In the majority of Canada, 10% of consumer honey is sold as creamed; in Quebec, it is 20%.

In New Zealand, 80% of consumer honey is sold as creamed!

I didn't find any statistics for US sales.

In the US and the bulk of Canada, creamed honey is sold in 8, 12, or 16 ounce tubs.

In Quebec and New Zealand, it is sold in clear cylindrical jars (glass or plastic was not specified). The favored size is 500 grams.

Kevin

Spun ® Honey is a registered trademark of the Sioux Honey Association.


----------



## Jim Fischer (Jan 5, 2001)

We went to the market this afternoon, and I bought
some of that Official Sioux Bee Spun® Honey. Upon
opening, I found that it had been exposed to
far too much warmth at some point, leaving a lump
at the bottom that was still Spun®, but the bulk
of the honey having unwound completely into
a rather dark liquid honey.

This put my mind in a Spin®. I spun® some CDs
on the stereo, and put on my thinking cap.
I put it on backwards, so I Spun® it around the
right way.

If this is what the consumer gets, I would not
want to make the massive mistake of having anyone
think that Spun® Honey was representative of
what I offer. Of course, I sell my product in
translucent containers, so the customer can
see the consistent nature of the product.

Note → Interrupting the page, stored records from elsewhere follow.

(** * mongoimport: buffered bulk insertion and the ingestion pipeline

    A shallow embedding of the Go sources

    - package [db]: the buffered bulk inserter ([BufferedBulkInserter],
      [BulkInserter], [LegacyBulkInserter], [WriteCommandBulk]);
    - package [mongoimport]: [ValidateSettings], [importDocuments],
      [ingestDocuments], [runInsertionWorker] and the [upserter].

    Go values of type [error] are modelled as [option error] ([None] is
    [nil]); methods with pointer receivers take the receiver and return the
    updated one; calls that reach the server thread a [World]. *)

From Stdlib Require Import ZArith List String Ascii Bool Lia.
From Stdlib Require Import Strings.Byte.
Import ListNotations.

Local Open Scope string_scope.
Local Open Scope list_scope.
Local Open Scope Z_scope.

Set Warnings "-register-all,-notation-for-abbreviation".

(** ** Go machine integers *)

Module GoInt.

(** Go's [int] on the 64-bit targets the tools are built for: a signed
    64-bit integer whose arithmetic wraps around. *)
Definition minInt : Z := - 2 ^ 63.
Definition maxInt : Z := 2 ^ 63 - 1.

Definition wrap (z : Z) : Z := (z + 2 ^ 63) mod 2 ^ 64 - 2 ^ 63.

Definition add (a b : Z) : Z := wrap (a + b).

(** [uint64] addition, as performed by [atomic.AddUint64]. *)
Definition addUint64 (a b : Z) : Z := (a + b) mod 2 ^ 64.

Definition inRange (z : Z) : Prop := minInt <= z <= maxInt.

End GoInt.

(** ** Errors *)

(** One entry of the [writeErrors] array of a write command reply. *)
Record writeError : Type := mkWriteError {
  we_index : Z;
  we_code : Z;
  we_errmsg : string
}.

(** Go [error] values that occur in the two packages. *)
Inductive error : Type :=
| ErrNoReachableServers
| ErrConnection (msg : string)
| ErrOther (msg : string)
| Errorf (format : string) (arg : error)
| ErrWriteCommandBulk (Errors : list writeError) (RootError : option error).

Definition dquote : ascii := ascii_of_nat 34.
Definition backslash : ascii := ascii_of_nat 92.

(** The digit [d] of [strconv]'s [lowerhex]. *)
Definition lowerhex (d : N) : ascii :=
  if (d <? 10)%N then ascii_of_N (48 + d) else ascii_of_N (87 + d).

(** What [strconv.Quote] writes for one byte below [0x80]: the quote and
    the backslash are backslashed; the control characters that have a short
    escape take it; the other control characters are written as a backslash,
    [x] and two hexadecimal digits; a printable character stands for itself.
    From [0x80] on Go decodes UTF-8 and consults the Unicode tables: a
    printable rune is kept, as it is here, and what Go escapes there is not
    modelled.  DEL is written as the current [strconv] does. *)
Definition escape (c : ascii) : string :=
  let n := N_of_ascii c in
  let short (x : ascii) := String backslash (String x EmptyString) in
  if (n =? 34)%N then short dquote
  else if (n =? 92)%N then short backslash
  else if (n =? 7)%N then short "a"%char
  else if (n =? 8)%N then short "b"%char
  else if (n =? 12)%N then short "f"%char
  else if (n =? 10)%N then short "n"%char
  else if (n =? 13)%N then short "r"%char
  else if (n =? 9)%N then short "t"%char
  else if (n =? 11)%N then short "v"%char
  else if ((n <? 32) || (n =? 127))%N
       then String backslash
              (String "x"%char (String (lowerhex (n / 16))
                             (String (lowerhex (n mod 16)) EmptyString)))
  else String c EmptyString.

Sioux Bee sells their product in an opaque
container, and now we know why.









As far as my fraction of "US stats" go, I'll
tell you what we tell everyone - we eat all 
we can, and sell what's left.


----------



## Michael Bush (Aug 2, 2002)

Well Jim, you finally made me laugh(R).


----------



## hobbyfarm (Feb 18, 2005)

Jim -

I so enjoy reading your posts. Got lots of laughs from this one.

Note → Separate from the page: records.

(** C2 as stated fails on the four fields the relayer holds as JavaScript
    numbers: a nonce of 2^53 + 1 fits in 256 bits, the listener stores
    [Number(nonce)] = 2^53 for it, and the leaf the relayer computes (its
    single-leaf root) is not the leaf the contract computed and emitted. *)
Lemma C2_unsafe_nonce_counterexample :
  Database.nonce RelayRuns.farRow = (2 ^ 53)%Z /\
  EventListener.ev_leafHash RelayRuns.farEvent =
    MessageLib.generateLeafHash Scenario.sender Scenario.recipient Scenario.amount
      (2 ^ 53 + 1) Scenario.sepolia Scenario.amoy Scenario.lockTime /\
  (exists p r,
      TransactionSubmitter.generateProofForTransaction RelayRuns.farRow = Js.Return p /\
      ProofGenerator.proof p = [] /\ ProofGenerator.root p = Some r /\
      r <> EventListener.ev_leafHash RelayRuns.farEvent).
Proof.
  split; [vm_compute; reflexivity|]. split; [reflexivity|].
  eexists _, _. split; [vm_compute; reflexivity|].
  split; [reflexivity|]. split; [reflexivity|].
  vm_compute. discriminate.
Qed.

(** C2, amended. For a transaction whose sender and recipient strings write
    the 20-byte addresses [sender] and [recipient], whose amount string
    [BigInt] reads (decimal digits with an optional sign, or a 0x, 0o or 0b
    literal, white space around it allowed) as an [amount] that fits in 256
    bits, and whose four number fields (nonce, source and destination chain
    id, timestamp) are non-negative safe integers, below 2^53, the bytes that
    the relayer's [generateLeafHash] concatenates are exactly
    [abi.encodePacked(sender, recipient, amount, nonce, sourceChainId,
    destinationChainId, timestamp)], so the relayer and [MessageLib] compute
    the same digest. *)
Theorem C2_leaf_hash_matches_contract
    (tx : ProofGenerator.Transaction) (sender recipient amount : Z) :
  Enc.addressOf (ProofGenerator.sender tx) = Some sender ->
  Enc.addressOf (ProofGenerator.recipient tx) = Some recipient ->
  Enc.BigInt (ProofGenerator.amount tx) = Some amount ->
  (0 <= amount < 2 ^ 256)%Z ->
  (0 <= ProofGenerator.nonce tx < 2 ^ 53)%Z ->
  (0 <= ProofGenerator.sourceChainId tx < 2 ^ 53)%Z ->
  (0 <= ProofGenerator.destinationChainId tx < 2 ^ 53)%Z ->
  (0 <= ProofGenerator.timestamp tx < 2 ^ 53)%Z ->
  ProofGenerator.encode tx =
    Some (MessageLib.encodePacked sender recipient amount (ProofGenerator.nonce tx)
            (ProofGenerator.sourceChainId tx) (ProofGenerator.destinationChainId tx)
            (ProofGenerator.timestamp tx)) /\
  ProofGenerator.generateLeafHash tx =
    Some (MessageLib.generateLeafHash sender recipient amount (ProofGenerator.nonce tx)
            (ProofGenerator.sourceChainId tx) (ProofGenerator.destinationChainId tx)
            (ProofGenerator.timestamp tx)).
Proof.
  intros Hs Hr Ha Ra Rn Rsrc Rdst Rts.
  assert (2 ^ 53 < 2 ^ 256)%Z as Hlt by (apply Z.pow_lt_mono_r; lia).
  assert (ProofGenerator.encode tx =
          Some (MessageLib.encodePacked sender recipient amount (ProofGenerator.nonce tx)
                  (ProofGenerator.sourceChainId tx) (ProofGenerator.destinationChainId tx)
                  (ProofGenerator.timestamp tx))) as Henc.
  { apply encode_is_encodePacked; try assumption; lia. }
  split; [exact Henc|].
  unfold ProofGenerator.generateLeafHash, MessageLib.generateLeafHash.
  rewrite Henc. reflexivity.
Qed.

Lemma C2_leaf_hash_matches_contract_witness :
  (ProofGenerator.encode Samples.tx1 =
     Some (MessageLib.encodePacked 0x70997970C51812dc3A010C7d01b50e0d17dc79C8
             0x3C44CdDdB6a900fa2b585dd299e03d12FA4293BC 1000000000000000000
             1 11155111 80002 1700000000) /\
   ProofGenerator.generateLeafHash Samples.tx1 =
     Some (MessageLib.generateLeafHash 0x70997970C51812dc3A010C7d01b50e0d17dc79C8
             0x3C44CdDdB6a900fa2b585dd299e03d12FA4293BC 1000000000000000000
             1 11155111 80002 1700000000)) /\
  (ProofGenerator.encode Samples.tx1hex =
     Some (MessageLib.encodePacked 0x70997970C51812dc3A010C7d01b50e0d17dc79C8
             0x3C44CdDdB6a900fa2b585dd299e03d12FA4293BC 1000000000000000000
             1 11155111 80002 1700000000) /\
   ProofGenerator.generateLeafHash Samples.tx1hex =
     Some (MessageLib.generateLeafHash 0x70997970C51812dc3A010C7d01b50e0d17dc79C8
             0x3C44CdDdB6a900fa2b585dd299e03d12FA4293BC 1000000000000000000
             1 11155111 80002 1700000000)).
Proof.
  split.
  - apply (C2_leaf_hash_matches_contract Samples.tx1
             0x70997970C51812dc3A010C7d01b50e0d17dc79C8
             0x3C44CdDdB6a900fa2b585dd299e03d12FA4293BC 1000000000000000000);
      try (vm_compute; reflexivity); vm_compute; split; congruence.
  - apply (C2_leaf_hash_matches_contract Samples.tx1hex
             0x70997970C51812dc3A010C7d01b50e0d17dc79C8
             0x3C44CdDdB6a900fa2b585dd299e03d12FA4293BC 1000000000000000000);
      try (vm_compute; reflexivity); vm_compute; split; congruence.
Defined.

(* ===================================================================== *)
(** ** BridgeValidator: nonces, roots *)
(* ===================================================================== *)

(** Run the guards of a contract function in hypothesis [H]: case on each
    condition in turn, dropping the reverting branches when [H] says the call
    returned. *)
Ltac guards H :=
  repeat first
    [ progress (unfold Evm.require, Evm.add, Evm.sub in H)
    | match type of H with
      | context [if ?b then _ else _] => destruct b eqn:?; cbn in H; try discriminate H
      end
    | progress cbn in H ].

Section ValidatorFacts.
Import Evm BridgeValidator.
Local Open Scope Z_scope.

Lemma validateTransaction_used (e : env) (a b c n src dst ts : Z) (prf : list Z)
    (root : Z) (s : state) :
  flag (usedNonces s) n = true ->
  validateTransaction e a b c n src dst ts prf root s =
    Revert (if paused s then EnforcedPause else NonceAlreadyUsed n).
Proof.
  intros Hused. unfold validateTransaction, whenNotPaused.
  destruct (paused s); cbn; [reflexivity|].
  rewrite Hused. reflexivity.
Qed.

(** What a successful [validateTransaction] does. *)
Lemma validateTransaction_Ok (e : env) (a b c n src dst ts : Z) (prf : list Z)
    (root : Z) (s : state) (r : bool) (s' : state) :
  validateTransaction e a b c n src dst ts prf root s = Ok (r, s') ->
  paused s = false /\ flag (usedNonces s) n = false /\ flag (validRoots s) root = true /\
  MerkleProof.verify prf root (MessageLib.generateLeafHash a b c n src dst ts) = true /\
  r = true /\
  usedNonces s' = <[n := true]> (usedNonces s) /\
  validRoots s' = validRoots s /\ paused s' = paused s /\
  owner s' = owner s /\ relayer s' = relayer s.
Proof.
  unfold validateTransaction, whenNotPaused.
  destruct (paused s) eqn:Hp; cbn; [discriminate|].
  destruct (flag (usedNonces s) n) eqn:Hu; cbn; [discriminate|].
  destruct (flag (validRoots s) root) eqn:Hr; cbn; [|discriminate].
  destruct (MerkleProof.verify _ _ _) eqn:Hv; cbn; [|discriminate].
  unfold add. cbn. destruct (_ <=? MAX_UINT256); cbn; [|discriminate].
  intros [= <- <-]. cbn. rewrite Hp. repeat split.
Qed.

Lemma registerAll_usedNonces (now : Z) (roots : list Z) :
  forall s, usedNonces
              (foldl (fun s root => emit (RootRegistered root now)
                                      (set_validRoots (<[root := true]>) s)) s roots)
            = usedNonces s.
Proof.
  induction roots as [|r0 roots IH]; intros s; [reflexivity|].
  cbn [foldl]. rewrite IH. reflexivity.
Qed.

(** No entry point clears a used nonce. *)
Lemma exec_keeps_nonces (e : env) (c : call) (s s' : state) (n : Z) :
  exec e c s = Ok s' -> flag (usedNonces s) n = true -> flag (usedNonces s') n = true.
Proof.
  intros Hexec Hn. destruct c; cbn in Hexec.
  - unfold registerRoot, onlyRelayer, whenNotPaused, add in Hexec.
    guards Hexec.
    injection Hexec as <-. exact Hn.
  - destruct (validateTransaction _ _ _ _ _ _ _ _ _ _ _) as [[r s1]|] eqn:Hv;
      cbn in Hexec; [|discriminate].
    injection Hexec as <-.
    destruct (validateTransaction_Ok _ _ _ _ _ _ _ _ _ _ _ _ _ Hv)
      as (_ & _ & _ & _ & _ & Hu & _).
    rewrite Hu. unfold flag in *.
    destruct (decide (nonce = n)) as [->|Hne].
    + rewrite lookup_insert_eq. reflexivity.
    + rewrite lookup_insert_ne by exact Hne. exact Hn.
  - unfold updateRelayer, onlyOwner in Hexec.
    guards Hexec.
    injection Hexec as <-. exact Hn.
  - unfold pause, onlyOwner, whenNotPaused in Hexec.
    guards Hexec.
    injection Hexec as <-. exact Hn.
  - unfold unpause, onlyOwner, whenPaused in Hexec.
    guards Hexec.
    injection Hexec as <-. exact Hn.
  - unfold batchRegisterRoots, onlyRelayer, whenNotPaused, add in Hexec.
    guards Hexec.
    injection Hexec as <-. cbn. rewrite registerAll_usedNonces. exact Hn.
  - unfold invalidateRoot, onlyOwner in Hexec.
    guards Hexec.
    injection Hexec as <-. exact Hn.
  - unfold transferOwnership, onlyOwner in Hexec.
    guards Hexec.
    injection Hexec as <-. exact Hn.
  - unfold renounceOwnership, onlyOwner in Hexec.
    guards Hexec.
    injection Hexec as <-. exact Hn.
Qed.

Lemma step_keeps_nonces (s : state) (tx : env * call) (n : Z) :
  flag (usedNonces s) n = true -> flag (usedNonces (step s tx)) n = true.
Proof.
  intros Hn. unfold step, commit.
  destruct (exec (fst tx) (snd tx) s) as [s'|] eqn:Hexec; [|exact Hn].
  eapply exec_keeps_nonces; eassumption.
Qed.

Lemma run_keeps_nonces (txs : list (env * call)) :
  forall (s : state) (n : Z),
    flag (usedNonces s) n = true -> flag (usedNonces (run s txs)) n = true.
Proof.
  unfold run. induction txs as [|tx txs IH]; intros s n Hn; [exact Hn|].
  cbn [foldl]. apply IH, step_keeps_nonces, Hn.
Qed.

End ValidatorFacts.

(** C3 as stated fails on the error: once the owner has paused the validator,
    a call with the consumed nonce 1 is rejected by the pause guard, which
    runs first, and reverts with [EnforcedPause], not [NonceAlreadyUsed]. *)
Lemma C3_paused_counterexample :
  BridgeValidator.constructor (Scenario.at_ Scenario.deployer 0) Scenario.operator
    = Evm.Ok Scenario.genesis /\
  BridgeValidator.isNonceUsed 1 ScenarioRuns.consumedPaused = true /\
  BridgeValidator.validateTransaction (Scenario.at_ Scenario.stranger 63)
    Scenario.sender Scenario.recipient Scenario.amount 1 Scenario.sepolia Scenario.amoy
    Scenario.lockTime [] Scenario.leaf ScenarioRuns.consumedPaused
    = Evm.Revert Evm.EnforcedPause /\
  BridgeValidator.validateTransaction (Scenario.at_ Scenario.stranger 63)
    Scenario.sender Scenario.recipient Scenario.amount 1 Scenario.sepolia Scenario.amoy
    Scenario.lockTime [] Scenario.leaf ScenarioRuns.consumedPaused
    <> Evm.Revert (Evm.NonceAlreadyUsed 1).
Proof.
  split; [vm_compute; reflexivity|].
  split; [vm_compute; reflexivity|].
  split; [vm_compute; reflexivity|].
  vm_compute. discriminate.
Qed.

I also must agree with NHBees. You wouldn't recognize southern NH. My wife and I are originally from Iowa (I'll bet you could NEVER guess where), but a career in the Air Force left us stranded on the left coast. When we finally escaped in the early '90s, we followed my wife's sister to NH. When we moved in, there were only a few homes around us, here in the hills WSW of the town center. Now, there are houses all around and they just built a new elementary school two blocks away (opened two years ago and they're already saying it's too small). So, like NHBees, we are looking forward and planning to move to a larger acreage in a more rural setting. Especially now that it looks like the commuter rail from Boston to Nashua will soon be a reality (planned operation beginning 2006).

Kevin


----------